Let them wait. She had learned that trick early on. Mars couldn’t be chopped up into five-second image-bites and have any lasting impression. She circled around the constant-cam that fed a view to Earthside for the market that wanted to have the Martian day as a wall or window in their homes. She knew this view sold especially well in the cramped rooms of China and India. It was a solid but subtle advertisement.

Crowded? Here’s a whole world, only a few dozen people on it, well, actually about ten dozen, and it has the same land area as the Earth. A different world entirely.

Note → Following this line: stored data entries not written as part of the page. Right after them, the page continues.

(* ===== verification/Platform.v ===== *)
(** Threads, memory and streams of the machine: [src/common/numa_utils.cpp], the allocator
    [network/common/numa_allocator.h], the binding of the processing threads in [app_run.cpp] and of the
    writer thread in [pcap_writer.cpp], and the stream pool of [m02_signal_proc/cuda_stream_pool.cpp].
    Results of system calls are inputs; [Build] tells for which platform the code is compiled. *)

From S2P Require Import Prelude.
Open Scope Z_scope.

Module Platform.

(** ** Threads *)

(** [__linux__] and the macro for libnuma. *)
Record Build := mkBuild { linux : bool; libnuma : bool }.

(** The thread: the processors it may run on, the one it runs on, its real-time priority. *)
Record Thread := mkThread { affinity : gset Z; on_cpu : Z; realtime : option Z }.

(** [CPU_SET] on an empty set of 1024 processors. *)
Definition cpu_set (cpus : list Z) : gset Z := list_to_set (filter (fun c => 0 <= c < 1024) cpus).

#[local] Arguments cpu_set : simpl never.

(** [pthread_setaffinity_np]: an error number that leaves the thread, or 0 and the processor the thread continues on. *)
Inductive SetAffinity := AffinityError (errno : Z) | AffinitySet (runs_on : Z).

Definition pthread_setaffinity (cpus : gset Z) (r : SetAffinity) (t : Thread) : Z * Thread :=
  match r with
  | AffinityError errno => (errno, t)
  | AffinitySet cpu => (0, mkThread cpus cpu (realtime t))
  end.

Definition bind_thread_to_cpu (b : Build) (cpu_core : Z) (r : SetAffinity) (t : Thread) : Z * Thread :=
  if linux b then pthread_setaffinity (cpu_set [cpu_core]) r t else (-1, t).

(** [getaffinity_ok]: whether [pthread_getaffinity_np] returns 0. *)
Definition verify_cpu_affinity (b : Build) (getaffinity_ok : bool) (expected_cpu : Z) (t : Thread) : bool :=
  if linux b then
    if negb getaffinity_ok then false
    else if negb (bool_decide (expected_cpu ∈ affinity t)) then false
    else on_cpu t =? expected_cpu
  else false.

(** [pthread_setschedparam]: 0 or an error number. *)
Definition set_realtime_priority (b : Build) (priority rc : Z) (t : Thread) : Z * Thread :=
  if linux b then (rc, if rc =? 0 then mkThread (affinity t) (on_cpu t) (Some priority) else t) else (-1, t).

Definition get_numa_node (b : Build) (numa_node_of_cpu : Z -> Z) (cpu_core : Z) : Z :=
  if linux b && libnuma b then numa_node_of_cpu cpu_core else 0.

Definition get_current_numa_node (b : Build) (numa_node_of_cpu : Z -> Z) (t : Thread) : Z :=
  if linux b && libnuma b then numa_node_of_cpu (on_cpu t) else 0.

(** [bind_processing_thread]; the results are those of the calls it ignores. *)
Record NumaState := mkNumaState { runs_on_node : option Z; preferred_node : option Z }.

Definition bind_processing_thread (b : Build) (cpu_affinity numa_node : Z) (numa_available : Z) (r : SetAffinity)
    (t : Thread) (s : NumaState) : Thread * NumaState :=
  let t := if 0 <=? cpu_affinity then (bind_thread_to_cpu b cpu_affinity r t).2 else t in
  (t, if linux b && libnuma b && negb (numa_available =? -1) then mkNumaState (Some numa_node) (Some numa_node) else s).

Definition pin_writer_thread_to_management_cpus (b : Build) (r : SetAffinity) (t : Thread) : Thread :=
  if linux b then (pthread_setaffinity (cpu_set (seqZ 0 16)) r t).2 else t.

(** What the scheduler promises: a thread runs on a processor of its set. *)
Definition scheduled (t : Thread) : Prop := on_cpu t ∈ affinity t.

(** What [pthread_setaffinity_np] promises: it fails for an empty set, and moves the thread to a processor of the set. *)
Definition set_ok (cpus : gset Z) (r : SetAffinity) : Prop :=
  match r with AffinityError errno => errno <> 0 | AffinitySet cpu => cpu ∈ cpus end.

Lemma elem_of_cpu_set c cpus : c ∈ cpu_set cpus <-> c ∈ cpus /\ 0 <= c < 1024.
Proof. unfold cpu_set. rewrite elem_of_list_to_set, list_elem_of_filter. tauto. Qed.

(** After a call that reports success the thread runs on the processor asked for and on no other, which the
    verification confirms for that processor alone; a call that fails leaves the thread where it was. *)
Theorem binding_verified (b : Build) (cpu : Z) (r : SetAffinity) (t : Thread) (Hl : linux b = true) (Hr : set_ok (cpu_set [cpu]) r) :
  let '(rc, t') := bind_thread_to_cpu b cpu r t in
  if rc =? 0 then 0 <= cpu < 1024 /\ scheduled t' /\ forall c, verify_cpu_affinity b true c t' = bool_decide (c = cpu) else t' = t.
Proof.
  unfold bind_thread_to_cpu, verify_cpu_affinity. rewrite Hl. destruct r as [errno|c0]; cbn in *.
  - by rewrite (proj2 (Z.eqb_neq _ _)).
  - apply elem_of_cpu_set in Hr as [Hc Hrange]. apply list_elem_of_singleton in Hc as ->. split; [done|].
    assert (Hin : cpu ∈ cpu_set [cpu]) by (apply elem_of_cpu_set; by rewrite list_elem_of_singleton). split; [exact Hin|].
    intros c. case_bool_decide as He.
    + apply elem_of_cpu_set in He as [He _]. apply list_elem_of_singleton in He as ->. cbn. by rewrite Z.eqb_refl, bool_decide_eq_true_2.
    + rewrite bool_decide_eq_false_2; [done|]. intros ->. by apply He.
Qed.

(** A thread that may run anywhere passes the verification on the processor it happens to run on. *)
Theorem affinity_not_exclusive (b : Build) (cpu other : Z) (Hl : linux b = true) (Hne : cpu <> other) :
  let t := mkThread {[cpu; other]} cpu None in
  scheduled t /\ verify_cpu_affinity b true cpu t = true /\ other ∈ affinity t.
Proof.
  cbn. unfold scheduled, verify_cpu_affinity. rewrite Hl. cbn. rewrite bool_decide_eq_true_2 by set_solver. rewrite Z.eqb_refl. set_solver.
Qed.

(** A negative processor leaves the processing thread unbound, and one outside of the 1024 of a set is never bound. *)
Theorem processing_thread_bound (b : Build) (cpu node avail : Z) (r : SetAffinity) (t : Thread) (s : NumaState)
    (Hl : linux b = true) (Hr : set_ok (cpu_set [cpu]) r) :
  let t' := (bind_processing_thread b cpu node avail r t s).1 in
  t' = t \/ (0 <= cpu < 1024 /\ affinity t' = {[cpu]} /\ on_cpu t' = cpu).
Proof.
  cbn. destruct (0 <=? cpu); [|by left]. unfold bind_thread_to_cpu. rewrite Hl. destruct r as [errno|c0]; cbn in *; [by left|]. right.
  apply elem_of_cpu_set in Hr as [Hc Hrange]. apply list_elem_of_singleton in Hc as ->. split; [done|]. split; [|done].
  apply set_eq. intros c. rewrite elem_of_cpu_set, list_elem_of_singleton, elem_of_singleton. intuition lia.
Qed.

(** ** Memory *)

(** Where a block comes from, with its size; each must be returned to its origin. *)
Inductive Origin := OnNode (node size : Z) | OnHeap (size : Z).

(** [None] is the null pointer of an allocation that fails. *)
Definition numa_alloc (b : Build) (size node : Z) (succeeds : bool) : option Origin :=
  if negb succeeds then None else Some (if linux b && libnuma b then OnNode node size else OnHeap size).

(** The function that [numa_free] calls: that of libnuma with the size, or [free]. *)
Inductive Release := NodeFree (size : Z) | HeapFree.

Definition numa_free (b : Build) (size : Z) : Release := if linux b && libnuma b then NodeFree size else HeapFree.

Definition matches (o : Origin) (r : Release) : Prop :=
  match o, r with OnNode _ n, NodeFree m => n = m | OnHeap _, HeapFree => True | _, _ => False end.

(** *** [NumaAllocator<T>] with [sizeof(T)] = [width] *)

Record NumaAllocator := mkNumaAllocator { node_ : Z }.

Definition NumaAllocator_default : NumaAllocator := mkNumaAllocator 1.

(** The conversion from an allocator of another type. *)
Definition NumaAllocator_convert (other : NumaAllocator) : NumaAllocator := mkNumaAllocator (node_ other).

Definition NumaAllocator_eqb (x y : NumaAllocator) : bool := node_ x =? node_ y.

Inductive Allocation := NullPointer | BadAlloc | Block (o : Origin).

(** [HAS_LIBNUMA], [numa_available()] and whether the allocation succeeds; [operator new] throws when it does not. *)
Definition numa_allocate (lib : bool) (numa_available : Z) (succeeds : bool) (width n : Z) (a : NumaAllocator) : Allocation :=
  if n =? 0 then NullPointer
  else
    let size := u64 (n * width) in
    if lib && (0 <=? node_ a) && negb (numa_available =? -1)
    then (if succeeds then Block (OnNode (node_ a) size) else BadAlloc)
    else (if succeeds then Block (OnHeap size) else BadAlloc).

(** [None] for the null pointer. *)
Definition numa_deallocate (lib : bool) (numa_available : Z) (width n : Z) (null : bool) (a : NumaAllocator) : option Release :=
  if null then None
  else if lib && (0 <=? node_ a) && negb (numa_available =? -1) then Some (NodeFree (u64 (n * width))) else Some HeapFree.

(** Memory of an allocator is returned to where it came from, by itself, by a copy, by a converted one and by every equal
    one, with the size it was allocated with; a null pointer is not returned. *)
Theorem allocator_interchangeable (lib : bool) (avail : Z) (ok : bool) (width n : Z) (a a' : NumaAllocator) :
  NumaAllocator_eqb a a' = true ->
  match numa_allocate lib avail ok width n a with
  | NullPointer => n = 0
  | BadAlloc => ok = false
  | Block o => exists r, numa_deallocate lib avail width n false (NumaAllocator_convert a') = Some r /\ matches o r
  end.
Proof.
  unfold NumaAllocator_eqb, numa_allocate, numa_deallocate. rewrite Z.eqb_eq. destruct a as [x], a' as [y]. cbn. intros ->.
  destruct (Z.eqb_spec n 0); [done|]. destruct (lib && _ && _), ok; cbn; try done; eexists; by split.
Qed.

(** The size is not checked for overflow: a request whose size does not fit into 64 bits gets a smaller block. *)
Theorem allocation_size (lib : bool) (avail : Z) (width n : Z) (a : NumaAllocator) (o : Origin)
    (Hn : 0 < n) (Hw : 0 < width) (Ho : numa_allocate lib avail true width n a = Block o) :
  let size := match o with OnNode _ s | OnHeap s => s end in
  size <= n * width /\ (size = n * width <-> n * width < 2 ^ 64).
Proof.
  assert (Hs : match o with OnNode _ s | OnHeap s => s end = u64 (n * width)).
  { revert Ho. unfold numa_allocate. rewrite (proj2 (Z.eqb_neq n 0)) by lia. destruct (lib && _ && _); by intros [= <-]. }
  rewrite Hs. clear - Hn Hw. cbn zeta. assert (Hp : 0 < n * width) by nia. pose proof (wrap_range 64 (n * width) ltac:(lia)) as Hr.
  unfold in_range in Hr. split; [unfold wrap; apply Z.mod_le; lia|]. split; [lia|]. intros. apply wrap_small. unfold in_range. lia.
Qed.

(** Both functions of [numa_utils] take the same branch. *)
Theorem numa_alloc_matched (b : Build) (size node : Z) (ok : bool) :
  match numa_alloc b size node ok with Some o => matches o (numa_free b size) | None => ok = false end.
Proof. unfold numa_alloc, numa_free. by destruct ok, (linux b && libnuma b). Qed.

(** ** Streams *)

Definition GPU_STREAM_COUNT : Z := 3.

(** Handles; a null pointer is [None]. *)
Record CudaStreamPool := mkCudaStreamPool { streams_ : list (option Z); events_ : list (option Z) }.

(** The members are initialized with null pointers. *)
Definition CudaStreamPool_new : CudaStreamPool :=
  mkCudaStreamPool (replicate (Z.to_nat GPU_STREAM_COUNT) None) (replicate (Z.to_nat GPU_STREAM_COUNT) None).

(** [for (i = 0; i < GPU_STREAM_COUNT; ++i)] *)
Definition clear_handles (p : CudaStreamPool) : CudaStreamPool :=
  foldl (fun '(mkCudaStreamPool s e) i => mkCudaStreamPool (<[i := None]> s) (<[i := None]> e)) p (seq 0 (Z.to_nat GPU_STREAM_COUNT)).

Definition stream_init (has_gpu : bool) (p : CudaStreamPool) : CudaStreamPool := if has_gpu then p else clear_handles p.

Definition stream_destroy (has_gpu : bool) (p : CudaStreamPool) : CudaStreamPool := if has_gpu then p else clear_handles p.

(** [None] is an access out of bounds. *)
Definition get_stream (index : Z) (p : CudaStreamPool) : option (option Z) :=
  if GPU_STREAM_COUNT <=? index then Some None else streams_ p !! Z.to_nat index.

Definition get_event (index : Z) (p : CudaStreamPool) : option (option Z) :=
  if GPU_STREAM_COUNT <=? index then Some None else events_ p !! Z.to_nat index.

Inductive StreamOp := Init | Destroy.

Definition stream_step (has_gpu : bool) (p : CudaStreamPool) (op : StreamOp) : CudaStreamPool :=
  match op with Init => stream_init has_gpu p | Destroy => stream_destroy has_gpu p end.

(** Neither build ever makes a stream: after any calls every index gives a null pointer, within bounds. *)
Theorem streams_always_null (has_gpu : bool) (ops : list StreamOp) (index : Z) :
  let p := foldl (stream_step has_gpu) CudaStreamPool_new ops in
  0 <= index < 256 -> get_stream index p = Some None /\ get_event index p = Some None.
Proof.
  assert (Hp : foldl (stream_step has_gpu) CudaStreamPool_new ops = CudaStreamPool_new).
  { induction ops as [|op ops IH]; [done|]. cbn [foldl].
    assert (stream_step has_gpu CudaStreamPool_new op = CudaStreamPool_new) as -> by (by destruct op, has_gpu). done. }
  cbn zeta. rewrite Hp. intros Hi. unfold get_stream, get_event, CudaStreamPool_new. cbn [streams_ events_].
  destruct (Z.leb_spec GPU_STREAM_COUNT index); [done|]. rewrite lookup_replicate_2 by (unfold GPU_STREAM_COUNT in *; lia). done.
Qed.

End Platform.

Things were different, all right. The dome was great, the biggest of several, a full hundred and fifty meters tall. It would have been far more useful in the first years, when they still lived in apartment-sized habs. Now her pressure suit was supple, moving fluidly over her body as she walked and stooped. The first expedition suits had been the best of their era, but they’d still made you as flexible as a barely oiled Tin Man, as dextrous as a bear in mittens. The old helmets had misted over unless you remembered to swab the inside with ordinary dish soap. And the catheters had been always irksome, especially for women; now they fit beautifully.

Outside, the wind whistled softly around the dome walls. Another reason she enjoyed the big dome—the sighing winds. Sounds didn’t carry well in Mars’s thin atmosphere, and the habs were so insulated they were cut off from any outdoor noise.

The grass ended and she crunched over slightly processed regolith. Lichens could break the rock down, but they took time—lots of it. So they’d taken shortcuts to make an ersatz soil. They mixed Martian dust and small gravel-sized rock bits with a lot of their organic waste, spaded in over decades—everything from kitchen leftovers to lightly cleaned excrement. Add compost-starter bacteria, keep moist, and wait. And hope. Microbes like free carbon, using it with water to frame elaborate molecules. She and Viktor had doled it out for years under the first, small dome before even trying to grow anything. The Book of Genesis got it all done in six days, but mere humans took longer.

She hit the marker they had laid out—a rock—and turned, pointing off-camera. “And now—ta-daah!—we have a surprise. The first Martian swimming pool.”